** Data records follows **

(** * resultgroup: a shallow embedding of [error.go] and [group.go]

    The package collects the results and the errors of concurrently running
    units of work.  The embedding keeps the shape of the Go code:

    - the [error] interface is a type class, [multiError] an instance of it;
    - a [Group] is a record with the fields of the Go struct (the mutex is
      not a field: every method body that runs under [g.mutex] is one atomic
      step of the machine below);
    - the cancellation contexts of package [context] live in a [World] that
      is threaded through every operation, together with the trace of the
      [cancel] calls that were made;
    - calling a nil [func()] and the explicit [panic] of the constructor are
      the [Panic] outcome, a goroutine that cannot proceed is [Blocked];
    - goroutines started by [Go] are a thread pool scheduled by a list of
      events, one event per atomic action. *)

From Stdlib Require Import ZArith Lia.
From stdpp Require Import base tactics option list list_numbers numbers strings.

Open Scope Z_scope.

(** ** Outcomes and the monad of the package's operations *)

Inductive Result (A : Type) : Type :=
  | Ok (a : A)
  | Panic (msg : string)
  | Blocked.
Arguments Ok {A} a.
Arguments Panic {A} msg.
Arguments Blocked {A}.

Definition is_panic {A} (r : Result A) : Prop :=
  match r with Panic _ => True | _ => False end.

(** ** Package [context]: the external cancellation mechanism

    Only what the package uses: [Background], [WithCancel], the returned
    [CancelFunc] and the observation [Done].  [Context] is an interface
    type, so nil is one of its values. *)

Definition ctx_id := nat.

** End of Data records **

Write out exactly the lines that fall from the line with "From Stdlib Require Import ZArith Lia." to the line with "match r with" in the records above, keeping both ends.

From Stdlib Require Import ZArith Lia.
From stdpp Require Import base tactics option list list_numbers numbers strings.

Open Scope Z_scope.

(** ** Outcomes and the monad of the package's operations *)

Inductive Result (A : Type) : Type :=
  | Ok (a : A)
  | Panic (msg : string)
  | Blocked.
Arguments Ok {A} a.
Arguments Panic {A} msg.
Arguments Blocked {A}.

Definition is_panic {A} (r : Result A) : Prop :=
  match r with Panic _ => True | _ => False end.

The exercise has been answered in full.